Chester has a similar origin story; he used to walk around Tate Street with all his clothes in a bag. Chester was drumming for Jonas Sees In Color when they were launched into the mid-stratosphere of the music business beginning in 2005.
“When Jonas was just starting out, we actually got sponsored by Taco Bell,” Chester said. “They gave us like $500 in Taco Bell Bucks. The crazy thing is, they come in $5 increments, so if you got an empanada, they’d give you the rest of the money back in cash. So I could buy a pack of cigarettes, you know?”
(Among the bands showered with Bell Bucks that season was Third Eye Blind and Faith No More, Chester said.)
Gross recalled being in the audience for Jonas Sees In Color at the 2012 Van’s Warp Tour show in Charlotte.
“I submitted us on a whim, thinking no way we’re going to get it,” Chester responded. “Six months later they hit up our manager, ‘Hey, you guys won the battle of the bands. You get flown out to LA, get Ernie Ball guitars of your choosing, then go out on the national Warp tour.’ And we were like, ‘What?!’”

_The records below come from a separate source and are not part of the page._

(** The cursor is moved and the batch applied, together. *)
Lemma flush_cursor w l key : healthy w -> (forall c, is_Some (apply_all l w c)) ->
  exists w1 w', db_Put atomicTrieMetaDBPrefix appliedSharedMemoryCursorKey key w = (Ok tt, w1) /\
    applyBatch (batch_of l) w1 = (Ok tt, w') /\ healthy w' /\ keeps_tries w w' /\
    (forall p, durable w' p = view w' p) /\
    view w' atomicTrieMetaDBPrefix = <[appliedSharedMemoryCursorKey := key]> (view w atomicTrieMetaDBPrefix) /\
    (forall p, p <> atomicTrieMetaDBPrefix -> view w' p = view w p) /\
    forall c, apply_all l w c = Some (shared w' c).
Proof.
  intros Hh Ha.
  destruct (Put_spec w atomicTrieMetaDBPrefix appliedSharedMemoryCursorKey key)
    as (w1 & E1 & (Hh1 & S1 & K1 & _) & V1 & F1); [done..|].
  assert (forall c, apply_all l w1 c = apply_all l w c) as HA by (intros c; unfold apply_all; by rewrite S1).
  destruct (applyBatch_run w1 l) as (w' & E2 & Hh' & K2 & V2 & S2); [done|intros c; by rewrite HA|].
  exists w1, w'. split; [done|]. split; [done|]. split; [done|]. split; [by eapply keeps_tries_trans|].
  split; [intros p; by rewrite (proj1 (V2 p)), (proj2 (V2 p))|]. split; [by rewrite (proj1 (V2 _))|].
  split; [intros p Hp; by rewrite (proj1 (V2 p)), F1|]. intros c. by rewrite <- HA.
Qed.

Lemma batch_of_snoc l c r : mergeAtomicOpsToMap (batch_of l) c r = batch_of (l ++ [(c, r)]).
Proof. unfold batch_of. by rewrite fold_left_app. Qed.

Lemma apply_all_app l k w w' c : apply_all l w c = Some (shared w' c) ->
  apply_all (l ++ k) w c = apply_all k w' c.
Proof. unfold apply_all. rewrite chain_ops_app, ofold_app. by intros ->. Qed.

Lemma apply_all_prefix l k w c : is_Some (apply_all (l ++ k) w c) -> is_Some (apply_all l w c).
Proof.
  unfold apply_all. rewrite chain_ops_app, ofold_app. destruct (ofold apply_requests (chain_ops c l) _); [eauto|].
  by intros [? ?].
Qed.

Lemma applyLoop_run bonus last es : Forall entry_wf es -> forall fuel it acc pending w,
  (length es < fuel)%nat -> iter_at es it -> healthy w ->
  (forall c, is_Some (apply_all (acc ++ todo bonus last es) w c)) ->
  exists it' acc' w', applyLoop fuel bonus last it (batch_of acc) pending w = (Ok (it', batch_of acc'), w') /\
    it_err it' = None /\ healthy w' /\ keeps_tries w w' /\
    (forall c, apply_all (acc ++ todo bonus last es) w c = apply_all acc' w' c).
Proof.
  induction 1 as [|e es He _ IH]; intros [|fuel] it acc pending w Hf Hit Hh Ha; try (cbn in Hf; lia).
  - cbn [applyLoop]. destruct (it_Next_nil it Hit) as (it' & -> & Herr). cbn [negb].
    exists it', acc, w. split; [done|]. split; [done|]. split; [done|]. split; [by intros q|].
    intros c. cbn [todo]. by rewrite app_nil_r.
  - cbn [applyLoop]. destruct (it_Next_cons e es it Hit He) as (it1 & -> & Hit1 & Hk & Hn & Hc & Ho).
    cbn [negb]. rewrite Hn. cbn [todo] in *. destruct (last <? op_height e) eqn:El.
    { exists it1, acc, w. split; [done|]. split; [apply Hit1|]. split; [done|]. split; [by intros q|].
      intros c. by rewrite app_nil_r. }
    case_bool_decide as Hb; [apply IH; [cbn in Hf; lia|done..]|].
    rewrite Ho, Hc, Hk, batch_of_snoc. set (acc1 := acc ++ [(op_chain e, op_requests e)]).
    assert (acc ++ (op_chain e, op_requests e) :: todo bonus last es = acc1 ++ todo bonus last es) as Eacc
      by (unfold acc1; by rewrite <- app_assoc).
    rewrite Eacc in Ha |- *. case_test; [|apply IH; [cbn in Hf; lia|done..]].
    destruct (flush_cursor w acc1 (fst e)) as (w1 & w2 & E1 & E2 & Hh2 & K2 & _ & _ & _ & S2);
      [done|intros c; by eapply apply_all_prefix|].
    rewrite (bindM_step _ _ _ _ _ E1), (bindM_step _ _ _ _ _ E2).
    destruct (IH fuel it1 [] 0 w2) as (it' & acc' & w' & E' & Herr & Hh' & K' & S');
      [cbn in Hf; lia|done|done| |].
    { intros c. cbn [app]. rewrite <- (apply_all_app acc1 _ w w2) by done. apply Ha. }
    exists it', acc', w'. split; [exact E'|]. split; [done|]. split; [done|].
    split; [by eapply keeps_tries_trans|]. intros c. rewrite <- S'. by apply apply_all_app.
Qed.
(* ===== verification/AtomicBlock.v ===== *)
(** * The block extension

    [plugin/evm/atomic/vm/block_extension.go], and the parts of [vm.go] around it: the
    outcome of building a block, the status of a transaction and the shared memory used
    when there is none. A block extension is its block and its atomic transactions. *)

From S2P Require Import Prelude Deps GoStd Lp176 CustomTypes Header Consensus TxHeap Mempool Packer AtomicTypes AtomicCodec ExtState AtomicTx Store AtomicRepo AtomicTrie AtomicBackend AtomicVerify AtomicVM.
Import atomic codec atomictx extstate repo trie backend semantic atomicvm.

(** [atomic.Status] of [status.go] *)
Inductive Status := Unknown | Dropped | Processing | Accepted.

Module blockext.

(** [vmerrors] *)
Definition ErrGenerateBlockFailed : error := errors_New "vmerrors.ErrGenerateBlockFailed".
Definition ErrBlockVerificationFailed : error := errors_New "vmerrors.ErrBlockVerificationFailed".
Definition ErrWrapBlockFailed : error := errors_New "vmerrors.ErrWrapBlockFailed".

Section Block.
Context {UL : UtxoLib} {SM : SafeMath} {PL : PackerLib}.
Context {W Batch T N : Type} {DB : VersionDB W Batch} {MEM : SharedMemory W Batch} {TL : TrieLib W T N}
  {RO : OpsRange}.
Context {Cache Bloom : Type} {LC : LRU Tx Cache} {BF : BloomFilter Tx Bloom} {ROT : RangeOrder Tx}.
Context {G Transaction : Type}.
Context (ComputeHash256 : list byte -> ID) (Header_Hash : types.Header -> Hash) (rlpHash : list byte -> Hash).

#[local] Abbreviation VMState := (@VMState W Cache Bloom G).

(** [blockExtension] with what it reads of its [ExtendedBlock]. *)
Record blockExtension := mkBlockExtension {
  be_atomicTxs : list Tx;
  be_ID : ID;
  be_Height : Z;
  be_ethBlock : option (Block Transaction)
}.

Definition NewBlockExtension (id : ID) (height : Z) (ethBlock : option (Block Transaction))
    : ExtM blockExtension :=
  match ethBlock with
  | None => lift (Err errNilEthBlock)
  | Some b =>
      extData ← BlockExtData b;
      atomicTxs ← lift (ExtractAtomicTxs ComputeHash256 (default [] extData) true);
      mret (mkBlockExtension atomicTxs id height ethBlock)
  end.

Fixpoint sumGasUsed (txs : list Tx) (totalGasUsed : Z) : result Z :=
  match txs with
  | [] => Ok totalGasUsed
  | tx :: txs' =>
      gasUsed ← atomictx.Tx_GasUsed tx true;
      totalGasUsed ← Add64 totalGasUsed gasUsed;
      sumGasUsed txs' totalGasUsed
  end.

Definition SyntacticVerify (be : blockExtension) : ExtM unit :=
  match be_ethBlock be with
  | None => lift (Err errNilEthBlock)
  | Some ethBlock =>
      l ← GetHeaderExtra Header_Hash (block_Header ethBlock);
      headerExtra ← load l;
      extraData ← BlockExtData ethBlock;
      if bool_decide (HE_ExtDataHash headerExtra <> CalcExtDataHash rlpHash (default [] extraData))
      then lift (Err (errors_New "extra data hash mismatch")) else
      if (length (block_Transactions ethBlock) =? 0)%nat && (length (be_atomicTxs be) =? 0)%nat
      then lift (Err ErrEmptyBlock) else
      totalGasUsed ← lift (sumGasUsed (be_atomicTxs be) 0);
      if negb (utils.BigEqualUint64 (HE_ExtDataGasUsed headerExtra) totalGasUsed)
      then lift (Err (errors_New "invalid extDataGasUsed")) else mret tt
  end.

(** [verifyUTXOsPresent] *)
Definition verifyUTXOsPresent (vm : VM) (b : AtomicBackend) (be : blockExtension) (w : W) : result unit :=
  if IsBonus b (be_Height be) (be_ID be) then Ok tt else
  if negb (vm_HasSharedMemory vm) then Ok tt else
  check_all (fun tx =>
    ops ← atomictx.Tx_AtomicOps tx;
    match sm_Get w (fst ops) (RemoveRequests (snd ops)) with
    | Ok _ => Ok tt
    | Err _ => Err (errorf_w "%s" ErrMissingUTXOs)
    | Panic => Panic
    end) (be_atomicTxs be).

(** A nil backend is a nil dereference. *)
Definition SemanticVerify (vm : VM) (be : blockExtension) (s : VMState) : result unit :=
  if vm_bootstrapped vm then
    match vs_backend s with
    | Some b => verifyUTXOsPresent vm b be (vs_world s)
    | None => Panic
    end
  else Ok tt.

Definition on_verified (bh : Hash) (m : atomicState -> StM (AtomicBackend * W) unit) : StM VMState unit :=
  fun s =>
  match vs_backend s with
  | None => (Panic, s)
  | Some b => on_backend b (state ← lift (GetVerifiedAtomicState b bh); m state) s
  end.

Definition Accept (be : blockExtension) (acceptedBatch : Batch) : StM VMState unit :=
  _ ← update_pool (fun t => fold_left txpool.RemoveTx (be_atomicTxs be) t);
  on_verified (be_ID be) (fun state => backend.Accept ComputeHash256 state acceptedBatch).

(** One transaction of a rejected block: an error of [AddRemoteTx] is only logged. *)
Definition reissueTx (tx : Tx) : StM VMState unit := fun s =>
  let m := txpool.set_Txs (vs_mempool s) (txpool.RemoveTx (vs_pool s) tx) in
  let '(r, m) := txpool.AddRemoteTx m tx in
  (match r with Panic => Panic | _ => Ok tt end, mkVMState m (vs_backend s) (vs_world s) (vs_db s)).

Definition Reject (be : blockExtension) : StM VMState unit :=
  _ ← for_each reissueTx (be_atomicTxs be);
  on_verified (be_ID be) backend.Reject.

(** The error of [Reject] is dropped. *)
Definition CleanupVerified (be : blockExtension) : StM VMState unit := fun s =>
  match be_ethBlock be, vs_backend s with
  | Some ethBlock, Some b =>
      match GetVerifiedAtomicState b (Header_Hash (block_Header ethBlock)) with
      | Ok state => let '(r, s) := on_backend b (backend.Reject state) s in
                    (match r with Panic => Panic | _ => Ok tt end, s)
      | _ => (Ok tt, s)
      end
  | _, _ => (Panic, s)
  end.

(** [VM.BuildBlockWithContext]: the inner VM builds, then the pool settles. *)
Definition BuildBlockWithContext {A} (inner : StM VMState A) : StM VMState A := fun s =>
  let '(r, s) := inner s in
  let t := vs_pool s in
  (r, with_pool s
        match r with
        | Ok _ => txpool.IssueCurrentTxs t
        | Err err =>
            if errors_Is err ErrGenerateBlockFailed || errors_Is err ErrBlockVerificationFailed
            then txpool.CancelCurrentTxs t
            else if errors_Is err ErrWrapBlockFailed then txpool.DiscardCurrentTxs t
            else t
        | Panic => t
        end).

(** [VM.GetAtomicTx]: the transaction, its status and its height. *)
Definition GetAtomicTx (txID : ID) (s : VMState) : result (option Tx * Status * Z) :=
  match GetByTxID ComputeHash256 txID (vs_world s) with
  | Ok (tx, height) => Ok (Some tx, Accepted, height)
  | Panic => Panic
  | Err e =>
      if negb (bool_decide (e = ErrNotFound)) then Err e else
      match txpool.GetTx (vs_pool s) txID with
      | (tx, true, true) => Ok (tx, Dropped, 0)
      | (tx, false, true) => Ok (tx, Processing, 0)
      | _ => Ok (None, Unknown, 0)
      end
  end.

End Block.

(** [noopSharedMemory]: values are not looked up, operations are dropped and the batches
    are written. *)
Section Noop.
Context {W Batch : Type} {MEM : SharedMemory W Batch}.

Definition noop_Get (keys : list (list byte)) : result (list (list byte)) := Ok (replicate (length keys) []).

Definition noop_Apply (ops : gmap ID Requests) (batches : list Batch) : StM W unit :=
  match batches with
  | [] => mret tt
  | b :: bs => WriteAll b bs
  end.

(** Its [WriteAll] is the library's. *)
Definition noopSharedMemory : SharedMemory W Batch := {|
  sm_Get w c keys := noop_Get keys;
  sm_Apply := noop_Apply;
  WriteAll := WriteAll
|}.
End Noop.

End blockext.
(* ===== verification/AtomicVMSpec.v ===== *)
(** * Building and verifying agree

    What [postBatchOnFinalizeAndAssemble] puts in a block, [onExtraStateChange] accepts on
    another node, with the same effect on the state. States are compared up to an
    equivalence: reverting to a snapshot restores what can be read, not the journal. *)

From S2P Require Import Prelude Deps GoStd Lp176 CustomTypes Header Consensus TxHeap Mempool Packer AtomicTypes AtomicCodec AtomicFormat ExtState AtomicTx AtomicTxSpec Store AtomicRepo AtomicTrie AtomicBackend AtomicVerify AtomicVM AtomicVerifySpec.
Import atomic codec wire atomictx atomicspec extstate repo trie backend semantic atomicvm verifyspec.

(** ** Equivalent states *)

(** The operations of [atomic.StateDB] do not tell equivalent states apart. *)
Class AtomicStateEquiv (S : Type) {DB : AtomicStateDB S} {E : Equiv S} : Prop := {
  #[global] ase_equivalence :: Equivalence (≡@{S});
  #[global] AddBalance_proper :: Proper ((≡) ==> (=) ==> (=) ==> (≡)) AddBalance;
  #[global] AddBalanceMultiCoin_proper :: Proper ((≡) ==> (=) ==> (=) ==> (=) ==> (≡)) AddBalanceMultiCoin;
  #[global] SubBalance_proper :: Proper ((≡) ==> (=) ==> (=) ==> (≡)) SubBalance;
  #[global] SubBalanceMultiCoin_proper :: Proper ((≡) ==> (=) ==> (=) ==> (=) ==> (≡)) SubBalanceMultiCoin;
  #[global] GetBalance_proper :: Proper ((≡) ==> (=) ==> (=)) GetBalance;
  #[global] GetBalanceMultiCoin_proper :: Proper ((≡) ==> (=) ==> (=) ==> (=)) GetBalanceMultiCoin;
  #[global] GetNonce_proper :: Proper ((≡) ==> (=) ==> (=)) GetNonce;
  #[global] SetNonce_proper :: Proper ((≡) ==> (=) ==> (=) ==> (≡)) SetNonce
}.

Basement Life continues to garner strong reviews for their latest hardcore LP (and CD) “Devour,” as well as attracting a growing live audience. Gross said he doesn’t know how Basement Life started but that he just started practicing with singer/songwriter Gavan Holden and Eric Mann. “Sometimes it clicks and goes forward,” Gross said. “Our latest album really came together naturally; it wasn’t a lot of hard work.”
Velvet Devils came into being similarly. Chester said that when Jonas Sees In Color started not playing as often, he talked to bass player Mikey Demming about starting a new group.
“After 13 years, I wanna keep playing, you know,” he said. “I went to open jam when it was at Longshanks and saw Hunter [Good] play guitar. We rented out On Pop of the World for a couple of hours with Mikey, Hunter and I and it was like, ‘Okay we have everything except a singer.’”
By chance, Chester wandered into Walker’s one night and ran into Derrick Davis, whom he went to high school with.
“I didn’t even know he played music,” he said. “He has the voice of an angel, and he’s really good at guitar too. We all got together, and it kinda happened. With Jonas, we were always trying to take over the world, with Velvet Devils we’re just trying to get to the next show.”
Get two musicians together, and the conversation inevitably gravitates to their equipment. Gross gets agro on a Dave Conaway custom, “This was my first real drum kit. Played a lot of shows on it, spilled a lot of beer [and sweat] on it.”
“I finally got the kit I’ve always wanted, a C&C drum kit,” Chester said. “I love playing giant drums. It looks like a vintage Ludwig or Rogers but a modern, custom version with a 24-inch rise cymbal. I got a cymbal endorsement from Paiste so, yeah, I’m getting the biggest thing they make.”
Impressed, Gross asked Chester when Velvet Devils were playing next; “We’re opening for Basement Life Friday night!”
Gross was nonplussed, “Oh. I’m the drummer; they don’t tell me anything…”
Billy Ingram is the author of PUNK, a memoir of his time covering the Downtown/East LA underground music scene from 1980-1983. Flea and Anthony still owe him $5.
On Nov. 2 at Boxcar’s Event Space, Basement Life will be headlining, and Velvet Devils kicks off the night at 9 p.m. Bandage follows, and will recreate ‘Milo Goes to College’ by The Descendents. (I’ll likely to be the only person in the room who actually attended Descendents’ gigs when they first assaulted audiences with those tunes in dimly lit dives back in 1982.)